In purely geographical terms Canada and Germany are far apart. But when it comes to our values and our interests Canada and Germany are very close. Our two countries share the same fundamental values. These include democracy and the rule of law, the need for international cooperation and the primacy of international law. We share a similar understanding of the value of individual freedom. All of these values bind us together.

To defend these common values Canadian Forces were based in Germany for four decades. From 1954 to 1994 Canadian men and women helped us to confront Communism along the Iron Curtain and the Berlin Wall. More than 400.000 Canadians lived in Germany to protect our shared free and democratic ideals. We thank you for your staunch support and your strong friendship.

And it was here in Canada, in Ottawa, at the Open Skies Conference in 1990, that the process of negotiating the Two plus Four Agreement was started. This year we celebrate with gratitude the 20th anniversary of German Unification.

That you had an event here to commemorate the beginning of the Two plus Four process is something I really appreciate.

Let me assure you: The German people will not forget the part Canada played in bringing down the Berlin Wall and in the unification of our country. Some people speak of the Fall of the Berlin Wall, but the Wall did not fall, people brought it down. We will always be very grateful to Canada.

German foreign policy is value-based and interest-led. That is not a contradiction but the two sides of the same coin. The German-Canadian relationship reflects this combination in a unique manner. Our relationship is not only based on shared values, but also on shared interests.
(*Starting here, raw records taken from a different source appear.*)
(* ===== verification/Replay.v ===== *)
(** What a block does to each account, and why none of its transactions can be
    executed again. *)
From S2P Require Import Prelude Json JsonLaws Common External Merkle Accounts Txs Blocks Rpc Memory.
From S2P Require Import MemoryFacts Ledger Storage StorageFacts Executers ExecuterFacts BlockExec Settlement.
From S2P Require Import ExecutionProps.
Open Scope Z_scope.

(** ** Consecutive nonces *)
Fixpoint consecutive (n : Z) (l : list Z) : Prop :=
  match l with
  | [] => True
  | m :: l' => m = n /\ consecutive (u64 (n + 1)) l'
  end.

Lemma u64_add_l a b : u64 (u64 a + b) = u64 (a + b).
Proof. unfold u64. by rewrite Zplus_mod_idemp_l. Qed.

Lemma consecutive_lookup l n i m : in_u64 n -> consecutive n l -> l !! i = Some m -> m = u64 (n + Z.of_nat i).
Proof.
  revert n i. induction l as [|m0 l IH]; intros n i Hn Hc Hl; [done|]. destruct Hc as [-> Hc].
  destruct i as [|i]; [injection Hl as <-; by rewrite Z.add_0_r, u64_small|].
  rewrite (IH _ _ (u64_range _) Hc Hl), u64_add_l. f_equal. lia.
Qed.

Lemma u64_apart a b : 0 < b - a < 2 ^ 64 -> u64 a <> u64 b.
Proof.
  unfold u64. intros Hb He.
  assert ((b - a) mod 2 ^ 64 = 0) as Hm by (rewrite Zminus_mod, He, Z.sub_diag; done).
  rewrite Z.mod_small in Hm by lia. lia.
Qed.

Lemma consecutive_used l n m : in_u64 n -> consecutive n l -> len l < 2 ^ 64 -> m ∈ l -> m <> u64 (n + len l).
Proof.
  intros Hn Hc Hl (i & Hi)%list_elem_of_lookup. rewrite (consecutive_lookup _ _ _ _ Hn Hc Hi).
  apply lookup_lt_Some in Hi. apply u64_apart. unfold len in *. lia.
Qed.

Section effects.
Context `{Sha3, Base58, ExpSlices, MapOrder, Bolt, !ExpSlicesLaws, !Base58Laws}.

(** Who pays and who is paid. *)
Definition payer (gen caller : bytes) (o : op) : string :=
  match o with OpAirdrop _ => Encode gen | OpTransfer _ _ => Encode caller end.
Definition payee (caller : bytes) (o : op) : string :=
  match o with OpAirdrop _ => Encode caller | OpTransfer to _ => Encode to end.

(** What account [k] gains when [from] pays [to]. *)
Definition gain (from to : string) (amount : Z) (k : string) : Z :=
  (if decide (to = k) then amount else 0) - (if decide (from = k) then amount else 0).

Definition op_gain (gen caller : bytes) (o : op) (k : string) : Z :=
  gain (payer gen caller o) (payee caller o) (amount_of o) k.

Definition account (L : Ledger) (k : string) : AccountState := default zero_state (L !! k).

(** The nonce of the caller goes up by one, and the amount is moved. *)
Definition moved (caller from to : string) (amount : Z) (L L' : Ledger) : Prop :=
  forall k, account L' k
    = mkAccountState
        (if decide (caller = k) then u64 (st_Nonce (account L k) + 1) else st_Nonce (account L k))
        (st_Balance (account L k) + gain from to amount k).

Lemma account_eq s n b : st_Nonce s = n -> st_Balance s = b -> s = mkAccountState n b.
Proof. destruct s. by intros <- <-. Qed.

(** Compare two ledgers account by account. *)
Ltac by_account :=
  intros k; unfold account, gain; apply account_eq;
  repeat first [rewrite lookup_insert | case_decide; subst];
  repeat match goal with E : ?L !! _ = _ |- _ => rewrite E in * end;
  cbn [default id st_Nonce st_Balance] in *; try congruence; try lia.

Lemma airdrop_effect gen caller nonce amount L L' : wf_ledger L -> 0 < amount ->
  spec_airdrop gen caller nonce amount L = mkSpec None false L' ->
  nonce = st_Nonce (account L caller) /\ moved caller gen caller amount L L'.
Proof.
  intros HL Ha Hs. destruct (spec_airdrop_success _ _ _ _ _ _ HL (Z.lt_le_incl _ _ Ha) Hs)
    as (sg & Eg & Hn & _ & _ & ->). clear Hs. split; [done|]. by_account.
Qed.

Lemma transfer_effect caller to nonce amount L L' : wf_ledger L -> 0 < amount ->
  spec_transfer caller to nonce amount L = mkSpec None false L' ->
  nonce = st_Nonce (account L caller) /\ moved caller caller to amount L L'.
Proof.
  intros HL Ha Hs. destruct (spec_transfer_success _ _ _ _ _ _ HL (Z.lt_le_incl _ _ Ha) Hs)
    as (sf & st & Ef & Et & Hn & _ & _ & ->). clear Hs. split; [unfold account; by rewrite Ef|]. by_account.
Qed.

Lemma spec_op_effect gen caller nonce o L : wf_ledger L -> 0 < amount_of o ->
  let r := snd (spec_op gen caller nonce o L) in
  sp_err r = None ->
  nonce = st_Nonce (account L (Encode caller)) /\ wf_ledger (sp_ledger r)
  /\ moved (Encode caller) (payer gen caller o) (payee caller o) (amount_of o) L (sp_ledger r).
Proof.
  intros HL Ha r He. pose proof (spec_op_conserves gen caller nonce o L _ HL Ha He eq_refl) as [_ HL'].
  assert (sp_unread r = false) as Hu
    by (subst r; destruct o; [by eapply airdrop_success_read|by eapply transfer_success_read]).
  assert (r = mkSpec None false (sp_ledger r)) as Hr by (destruct r; cbn in *; congruence).
  destruct o as [amount|to amount]; cbn [spec_op snd amount_of payer payee] in *.
  - by destruct (airdrop_effect (Encode gen) (Encode caller) nonce amount L (sp_ledger r) HL Ha Hr).
  - by destruct (transfer_effect (Encode caller) (Encode to) nonce amount L (sp_ledger r) HL Ha Hr).
Qed.

(** The nonces of the calls of account [k], in the order of the block, and what
    the block pays to [k]. *)
Fixpoint calls (k : string) (txs : list Transaction) : list Z :=
  match txs with
  | [] => []
  | tx :: rest =>
      match decode_op tx with
      | Some _ =>
          if decide (Encode (caller_of tx) = k) then td_Nonce (tx_InnerData tx) :: calls k rest else calls k rest
      | None => calls k rest
      end
  end.

Fixpoint block_gain (gen : bytes) (k : string) (txs : list Transaction) : Z :=
  match txs with
  | [] => 0
  | tx :: rest =>
      match decode_op tx with
      | Some o => op_gain gen (caller_of tx) o k
      | None => 0
      end + block_gain gen k rest
  end.

Lemma account_wf L k : wf_ledger L -> in_u64 (st_Nonce (account L k)).
Proof. intros HL. apply (wf_ledger_lookup L k HL). Qed.

Lemma block_effect db gen txs : forall ex L txs' ex' L',
  wf_ledger L -> all_succeed db gen txs L -> spec_block db gen txs ex L = Some (txs', ex', L') ->
  forall k, consecutive (st_Nonce (account L k)) (calls k txs)
    /\ account L' k = mkAccountState (u64 (st_Nonce (account L k) + len (calls k txs)))
                        (st_Balance (account L k) + block_gain gen k txs).
Proof.
  induction txs as [|tx txs IH]; intros ex L txs' ex' L' HL Hs; cbn [spec_block all_succeed calls block_gain] in *.
  { intros [= <- <- <-] k. split; [done|]. apply account_eq; [|lia].
    unfold len. cbn. by rewrite Z.add_0_r, u64_small by (by apply account_wf). }
  unfold spec_tx. destruct (decode_op tx) as [o|] eqn:Eo.
  - apply decode_op_verified in Eo as [Ha _]. destruct Hs as [He Hs].
    destruct (spec_op_effect gen (caller_of tx) (td_Nonce (tx_InnerData tx)) o L HL Ha He) as (Hn & HL1 & Hm).
    destruct (spec_op _ _ _ _ _) as [other r]. cbn [snd] in *. unfold spec_finish. rewrite He.
    destruct (spec_block _ _ _ _ _) as [[[txs2 ex2] L2]|] eqn:E2; [|done]. intros [= <- <- <-] k.
    destruct (IH _ _ _ _ _ HL1 Hs E2 k) as [Hc Hk]. rewrite (Hm k) in Hc, Hk. cbn [st_Nonce st_Balance] in *.
    unfold op_gain. destruct (decide (Encode (caller_of tx) = k)) as [<-|Hne].
    + split; [by split|]. rewrite Hk, u64_add_l. unfold len. cbn [length]. f_equal; [f_equal|]; lia.
    + split; [done|]. rewrite Hk. f_equal. lia.
  - destruct (spec_block _ _ _ _ _) as [[[txs2 ex2] L2]|] eqn:E2; [|done]. intros [= <- <- <-] k.
    apply (IH _ _ _ _ _ HL Hs E2).
Qed.

Lemma calls_length k txs : len (calls k txs) <= len txs.
Proof.
  unfold len. induction txs as [|tx txs IH]; [done|]. cbn [calls]. destruct (decode_op tx); [case_decide|]; cbn [length]; lia.
Qed.

Lemma in_calls txs tx : tx ∈ txs -> decode_op tx <> None ->
  td_Nonce (tx_InnerData tx) ∈ calls (Encode (caller_of tx)) txs.
Proof.
  induction txs as [|tx0 txs IH]; [by intros ?%elem_of_nil|]. intros [->|Hin]%elem_of_cons Ho; cbn [calls].
  - destruct (decode_op tx0); [|done]. rewrite decide_True by done. by left.
  - destruct (decode_op tx0); [case_decide; [right|]|]; by apply IH.
Qed.
End effects.

(** * Property *)

(** C4: what a block none of whose transactions fails does, account by account:
    its balance changes by what the transactions of the block pay it, its nonce
    goes up by the number of calls it made, and these came in the order of
    their nonces, without a gap or a repetition.  So no transaction of the block
    can succeed again afterwards. *)
Theorem Execute_effect `{Sha3, Base58, ExpSlices, MapOrder, Bolt, !ExpSlicesLaws, !Base58Laws}
  x gen txs txs' keys x1 :
  settled x gen -> Forall sender_ok txs -> all_succeed (xdb x) gen txs (xledger x) ->
  Execute txs x = (Done (txs', Ok keys), x1) ->
  (forall k, consecutive (st_Nonce (account (xledger x) k)) (calls k txs)
    /\ account (xledger x1) k
       = mkAccountState (u64 (st_Nonce (account (xledger x) k) + len (calls k txs)))
           (st_Balance (account (xledger x) k) + block_gain gen k txs))
  /\ (len txs < 2 ^ 64 -> forall tx, tx ∈ txs -> decode_op tx <> None ->
      ~ all_succeed (xdb x) gen [tx] (xledger x1)).
Proof.
  intros Hx Hf Hs Hrun. destruct (Execute_inv _ _ _ _ _ _ Hx Hf Hrun) as (ex & -> & _ & _ & _ & _ & Hb).
  pose proof (se_wf _ _ Hx) as HL.
  pose proof (block_effect _ _ _ _ _ _ _ _ HL Hs Hb) as Heff. split; [exact Heff|].
  destruct (spec_block_conserves _ _ _ _ _ _ _ _ HL Hs Hb) as [_ HL1].
  intros Hlen tx Hin Ho. cbn [all_succeed]. destruct (decode_op tx) as [o|] eqn:Eo; [|done]. intros [He _].
  destruct (decode_op_verified _ _ Eo) as [Ha _].
  destruct (spec_op_effect gen (caller_of tx) (td_Nonce (tx_InnerData tx)) o _ HL1 Ha He) as (Hn & _).
  destruct (Heff (Encode (caller_of tx))) as [Hc Hk]. rewrite Hk in Hn. cbn [st_Nonce] in Hn.
  revert Hn. apply consecutive_used; [by apply account_wf|exact Hc| |].
  - pose proof (calls_length (Encode (caller_of tx)) txs). lia.
  - apply in_calls; [done|congruence].
Qed.

Section replay_runs.
Import Toy.

(** Alice pays Bob and Carol. *)
Lemma Execute_effect_witness :
  match Execute good_block node with
  | (Done (txs', Ok keys), x1) =>
      account (xledger x1) (Encode alice) = mkAccountState 5 10
      /\ account (xledger x1) (Encode bob) = mkAccountState 0 60
      /\ ~ all_succeed (xdb node) gen_key [signed_transfer 3 60 bob] (xledger x1)
  | _ => False
  end.
Proof.
  assert (returned (fst (Execute good_block node)) = true) as K by (vm_compute; reflexivity).
  destruct (Execute good_block node) as [[[txs' [keys|e]]|w|w] x1] eqn:Erun; try discriminate K.
  destruct (Execute_effect node gen_key good_block txs' keys x1 node_settled good_senders) as [Hk Hr].
  - vm_compute. repeat (split; [reflexivity|]). exact I.
  - exact Erun.
  - split; [|split].
    + destruct (Hk (Encode alice)) as [_ ->]. vm_compute. reflexivity.
    + destruct (Hk (Encode bob)) as [_ ->]. vm_compute. reflexivity.
    + apply Hr; [reflexivity|left; reflexivity|]. vm_compute. discriminate.
Defined.
End replay_runs.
Both our countries are major economic powers, both are heavily dependent on exports. More than many other countries Germany and Canada have to be concerned about the lurking dangers of protectionism. All countries profit from free trade. But more than elsewhere our prosperity is a result of free access to foreign markets.

Both of us face competition from emerging economies, such as China, India and Brazil. Our two countries cannot – and don't want to – compete on salaries or social and environmental standards with those countries. The cheaper the products from those countries, the better and more advanced our products have to be. More than many other countries Canada and Germany have to stay at the forefront of research and development to maintain prosperity.

This year we celebrate one hundred years of Canadian-German trade relations.

Today our bilateral annual trade volume adds up to more than 10 billion Euros. The EU is Canada's second largest trading partner in goods and services. Canadian-German trade relations are a success story. But there is still potential for further growth.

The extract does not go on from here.